There were limited funds in Bosnia, and they were pioneering the use of DNA samples to identify dead bodies. Rather than using clothing, dental records as the starting point, they used DNA.
I had never thought about this before, but people switched clothes, family members couldn't always remember as perfectly as they though they could what their loved ones were wearing when they died. At one point there was screaming match between two families about who the clothing of a deceased person belonged to. So they learned that DNA was the more reliable starting point.
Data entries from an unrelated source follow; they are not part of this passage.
(* ===== verification/Types.v ===== *)
(** * The data model: package [internal/types] and the caller identities

    Go's string-backed enumerations are inductive types whose last constructor
    holds any other text (the columns they are read from are plain TEXT).
    Pointers to optional scalars are options; [time.Time] is a [Z] of
    nanoseconds. Field names are the source's. *)

From S2P Require Import Prelude GoStrings.

(** ** Lifecycle status *)

Inductive ServerStatus :=
| StatusPending
| StatusApproved
| StatusActive
| StatusStale
| StatusExpired
| StatusRaw (text : string).

#[export] Instance ServerStatus_eq_dec : EqDecision ServerStatus.
Proof. solve_decision. Defined.

Definition ServerStatus_String (s : ServerStatus) : string :=
  match s with
  | StatusPending => "pending"
  | StatusApproved => "approved"
  | StatusActive => "active"
  | StatusStale => "stale"
  | StatusExpired => "expired"
  | StatusRaw t => t
  end.

Definition IsTerminal (s : ServerStatus) : bool := bool_decide (s = StatusExpired).
Definition IsRoutable (s : ServerStatus) : bool := bool_decide (s = StatusActive).

Lemma IsRoutable_true s : IsRoutable s = true ↔ s = StatusActive.
Proof. apply bool_decide_eq_true. Qed.

(** ** Platform sync state of a lease *)

Inductive RegistrationSyncState :=
| SyncStateUnacked
| SyncStateAcked
| SyncStateStale
| SyncStateRaw (text : string).

#[export] Instance RegistrationSyncState_eq_dec : EqDecision RegistrationSyncState.
Proof. solve_decision. Defined.

(** ** Policy enforcement mode *)

Inductive EnforcementMode :=
| ModeEnforce
| ModeAudit
| ModeRaw (text : string).

#[export] Instance EnforcementMode_eq_dec : EqDecision EnforcementMode.
Proof. solve_decision. Defined.

(** ** Risk levels and user roles *)

Inductive RiskLevel := RiskReadOnly | RiskWrite | RiskDestructive | RiskUnknown.

#[export] Instance RiskLevel_eq_dec : EqDecision RiskLevel.
Proof. solve_decision. Defined.

Definition RiskLevel_String (r : RiskLevel) : string :=
  match r with
  | RiskReadOnly => "read_only"
  | RiskWrite => "write"
  | RiskDestructive => "destructive"
  | RiskUnknown => "unknown"
  end.

Inductive UserRole := RoleAdmin | RoleUser | RoleViewer | RoleBlocked | RoleRaw (text : string).

#[export] Instance UserRole_eq_dec : EqDecision UserRole.
Proof. solve_decision. Defined.

(** ** Server records *)

Record Capability := mkCapability {
  Tools : list string;
  Resources : list string;
  Prompts : list string;
}.

#[export] Instance Capability_eq_dec : EqDecision Capability.
Proof. solve_decision. Defined.

Record ServerRecord := mkServerRecord {
  ID : string;
  Name : string;
  SPIFFEID : string;
  Version : string;
  Host : string;
  Port : Z;
  Protocol : string;
  Capabilities : Capability;
  Status : ServerStatus;
  PolicyProfileName : string;
  LastHeartbeat : option Z;
  LeaseEpoch : Z;
  CapabilityHash : string;
  SyncState : RegistrationSyncState;
  LastPlatformAckVersion : string;
  LastPlatformAckAt : option Z;
  RateLimit : option Z;
  RateBurst : option Z;
  RoutingStrategy : string;
  CreatedAt : Z;
  UpdatedAt : Z;
}.

#[export] Instance ServerRecord_eq_dec : EqDecision ServerRecord.
Proof. solve_decision. Defined.

(** Assignments to fields of a record. *)
Definition set_id (v : string) (r : ServerRecord) : ServerRecord :=
  mkServerRecord
    v r.(Name) r.(SPIFFEID) r.(Version) r.(Host) r.(Port) r.(Protocol)
    r.(Capabilities) r.(Status) r.(PolicyProfileName) r.(LastHeartbeat) r.(LeaseEpoch)
    r.(CapabilityHash) r.(SyncState) r.(LastPlatformAckVersion) r.(LastPlatformAckAt)
    r.(RateLimit) r.(RateBurst) r.(RoutingStrategy) r.(CreatedAt) r.(UpdatedAt).

Definition set_status (v : ServerStatus) (r : ServerRecord) : ServerRecord :=
  mkServerRecord
    r.(ID) r.(Name) r.(SPIFFEID) r.(Version) r.(Host) r.(Port) r.(Protocol)
    r.(Capabilities) v r.(PolicyProfileName) r.(LastHeartbeat) r.(LeaseEpoch)
    r.(CapabilityHash) r.(SyncState) r.(LastPlatformAckVersion) r.(LastPlatformAckAt)
    r.(RateLimit) r.(RateBurst) r.(RoutingStrategy) r.(CreatedAt) r.(UpdatedAt).

Definition set_last_heartbeat (v : option Z) (r : ServerRecord) : ServerRecord :=
  mkServerRecord
    r.(ID) r.(Name) r.(SPIFFEID) r.(Version) r.(Host) r.(Port) r.(Protocol)
    r.(Capabilities) r.(Status) r.(PolicyProfileName) v r.(LeaseEpoch)
    r.(CapabilityHash) r.(SyncState) r.(LastPlatformAckVersion) r.(LastPlatformAckAt)
    r.(RateLimit) r.(RateBurst) r.(RoutingStrategy) r.(CreatedAt) r.(UpdatedAt).

Definition set_updated_at (v : Z) (r : ServerRecord) : ServerRecord :=
  mkServerRecord
    r.(ID) r.(Name) r.(SPIFFEID) r.(Version) r.(Host) r.(Port) r.(Protocol)
    r.(Capabilities) r.(Status) r.(PolicyProfileName) r.(LastHeartbeat) r.(LeaseEpoch)
    r.(CapabilityHash) r.(SyncState) r.(LastPlatformAckVersion) r.(LastPlatformAckAt)
    r.(RateLimit) r.(RateBurst) r.(RoutingStrategy) r.(CreatedAt) v.

Definition set_capabilities (v : Capability) (r : ServerRecord) : ServerRecord :=
  mkServerRecord
    r.(ID) r.(Name) r.(SPIFFEID) r.(Version) r.(Host) r.(Port) r.(Protocol) v
    r.(Status) r.(PolicyProfileName) r.(LastHeartbeat) r.(LeaseEpoch)
    r.(CapabilityHash) r.(SyncState) r.(LastPlatformAckVersion) r.(LastPlatformAckAt)
    r.(RateLimit) r.(RateBurst) r.(RoutingStrategy) r.(CreatedAt) r.(UpdatedAt).

Definition set_capability_hash (v : string) (r : ServerRecord) : ServerRecord :=
  mkServerRecord
    r.(ID) r.(Name) r.(SPIFFEID) r.(Version) r.(Host) r.(Port) r.(Protocol)
    r.(Capabilities) r.(Status) r.(PolicyProfileName) r.(LastHeartbeat) r.(LeaseEpoch)
    v r.(SyncState) r.(LastPlatformAckVersion) r.(LastPlatformAckAt) r.(RateLimit)
    r.(RateBurst) r.(RoutingStrategy) r.(CreatedAt) r.(UpdatedAt).

Definition set_rate (l b : option Z) (r : ServerRecord) : ServerRecord :=
  mkServerRecord
    r.(ID) r.(Name) r.(SPIFFEID) r.(Version) r.(Host) r.(Port) r.(Protocol)
    r.(Capabilities) r.(Status) r.(PolicyProfileName) r.(LastHeartbeat) r.(LeaseEpoch)
    r.(CapabilityHash) r.(SyncState) r.(LastPlatformAckVersion) r.(LastPlatformAckAt)
    l b r.(RoutingStrategy) r.(CreatedAt) r.(UpdatedAt).

Definition set_ack (st : RegistrationSyncState) (ver : string) (at_ : option Z) (r : ServerRecord) : ServerRecord :=
  mkServerRecord
    r.(ID) r.(Name) r.(SPIFFEID) r.(Version) r.(Host) r.(Port) r.(Protocol)
    r.(Capabilities) r.(Status) r.(PolicyProfileName) r.(LastHeartbeat) r.(LeaseEpoch)
    r.(CapabilityHash) st ver at_ r.(RateLimit) r.(RateBurst) r.(RoutingStrategy)
    r.(CreatedAt) r.(UpdatedAt).

(** ** Tool classifications, policy profiles, users, API keys *)

Record ToolClassification := mkToolClassification {
  tc_ToolName : string;
  tc_RiskLevel : RiskLevel;
  tc_Reason : string;
  tc_AutoClassified : bool;
  tc_UpdatedBy : string;
  tc_UpdatedAt : Z;
}.

#[export] Instance ToolClassification_eq_dec : EqDecision ToolClassification.
Proof. solve_decision. Defined.

Record PolicyProfile := mkPolicyProfile {
  pp_Name : string;
  pp_RateLimit : Z;
  pp_RateBurst : Z;
  pp_ToolAllowlist : list string;
  pp_ToolDenylist : list string;
  pp_EnforcementMode : EnforcementMode;
}.

(** [UserRole.IsValid]. *)
Definition UserRole_IsValid (r : UserRole) : bool :=
  match r with RoleRaw _ => false | _ => true end.

Record User := mkUser {
  u_ID : string;
  u_OIDCSub : string;
  u_Email : string;
  u_DisplayName : string;
  u_Role : UserRole;
  u_CreatedAt : Z;
  u_UpdatedAt : Z;
}.

Record UserToolPermission := mkUserToolPermission {
  up_UserID : string;
  up_ToolName : string;
  up_GrantedBy : string;
  up_GrantedAt : Z;
}.

Record APIKey := mkAPIKey {
  ak_ID : string;
  ak_KeyLookupHash : string;
  ak_KeyBcryptHash : string;
  ak_Name : string;
  ak_Scopes : list string;
  ak_ClientID : string;
  ak_PolicyProfile : string;
  ak_ServerScope : list string;
  ak_ExpiresAt : option Z;
  ak_CreatedAt : Z;
}.

(** ** Caller identity (package [internal/identity]) *)

Inductive IdentityType := IdentityMTLS | IdentityAPIKey | IdentityOIDC.

#[export] Instance IdentityType_eq_dec : EqDecision IdentityType.
Proof. solve_decision. Defined.

Definition ScopeRead : string := "read".
Definition ScopeWrite : string := "write".
Definition ScopeAdmin : string := "admin".

Record Identity := mkIdentity {
  id_Type : IdentityType;
  id_ID : string;
  id_Scopes : list string;
  id_Metadata : gmap string string;
}.

(** [id.Metadata\[k\]]: the zero value when [k] is absent. *)
Definition metadata (id : Identity) (k : string) : string :=
  default ""%string (id_Metadata id !! k).

(** [Identity.HasScope]; a nil identity has none. *)
Definition HasScope (id : option Identity) (scope : string) : bool :=
  match id with
  | None => false
  | Some id => existsb (λ s, bool_decide (s = scope)) (id_Scopes id)
  end.

Lemma HasScope_spec id scope : HasScope (Some id) scope = true ↔ scope ∈ id_Scopes id.
Proof.
  simpl. rewrite existsb_exists. setoid_rewrite bool_decide_eq_true.
  setoid_rewrite <- list_elem_of_In. naive_solver.
Qed.

(** A record for evaluating examples: the fields that matter to an example, the
    others at fixed values. *)
Definition example_server (id name : string) (st : ServerStatus) (tools resources : list string) :
    ServerRecord :=
  mkServerRecord id name ("spiffe://td/" +:+ name)%string "1.0.0" "10.0.0.1" 8080 "http"
    (mkCapability tools resources []) st "default" None 1 "" SyncStateUnacked "" None None None
    "" zero_time zero_time.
They obtained DNA samples from living relatives, started organizations of living relatives so they could create lists of missing persons, dug up the bodies which were very decayed, created inventories of the bones, were meticulous about their chain of possession records so what they obtained could later be used for trials. They used skills from multiple sources: forensics, archeology, detective work.
But there were obstacles:
"One of the largest collection operations in America took place in St. Louis, Missouri" Pg. 126
"...at one point bodies had to be stored in the Clinical Centre in Tuzla, where the staff, not surprisingly, horrified by the appalling smell, threatened to go on strike. In due course, somewhere else was found as a storage area for the thousands of body parts being exhumed from the Srebrenica mass graves: the salt mines in Tuzla." Pg. 91
But eventually rats got into the salt mines and started eating the bodies, so they started the world's first "super mortuary," a building large enough to hold the different remains of hundreds of bodies was built in the parking lot of a funeral home in Tuzla." Pg. 92
"So, in the very early days, when funds were tight, instead of an expensive medical-grade machine that would stir the DNA samples as they were going through a process of DNA extraction, the ICMP team adapted a chicken rotisserie bought from a local Bosnian market for $150.00." pg. 130
"Extractor fan technology for laboratories was very expensive but was substantially similar to technology used to extract toxic air from coal mines, again, as used in Tuzla. Their forensic staff proved extremely innovative in fining new and less expensive ways of doing things very well." Pg. 130
Through their meticulous work, they were able to obtain substantial evidence later used to bring the perpetrators to justice.
Of one of the war criminals at his trial at The Hague in May of 2012 (only 4 years ago as of the writing of this blog entry):
"The packed public gallery was full of Mothers of Srebrenica and Zepa. As the defendant looked over at them, one of them reportedly extended her middle finger at him. He smirked and drew a finger across his throat in an unmistakable gesture. Repentance was not on Mladic's agenda." Pg. 207
"The appearance of the ICMP's forensic evidence in court in The Hague was not just going to be the last part of the forensic science puzzle it was going to be the convincing proof that methodically and properly deployed scientific technique could judicially triumph. Scientific truth, and by extension justice, could triumph over hearsay, rumor, conspiracy theory, the fallibilities of human evidence - memory, visual recollection - lying, and planned deceit." Pg. 213
This quote is important because truth and accountability are very important.
Serbian propaganda had always denied that any war crimes were committed in Srebrenica, until there was pressure from the EU.
"Their carrot was hundreds of millions of euros of EU accession funding, and their stick was the economic isolation that would follow if such funding and other development aid to the country were cut off." Pg. 151
As a tangent here, just as the Serbs were able to get the unity of Sarajevo to crack under pressure from external sources, we see here pressure external to Serbia also cracked their unity in protecting their war heros and turning them over.
People and communities have a tendency to create and believe in the truth they want to believe in. Through rigorous science combined with the judicial system, they were able to indict 161 high politicians and military personnel, with no inductee remaining at large.
This was a tremendous accomplishment.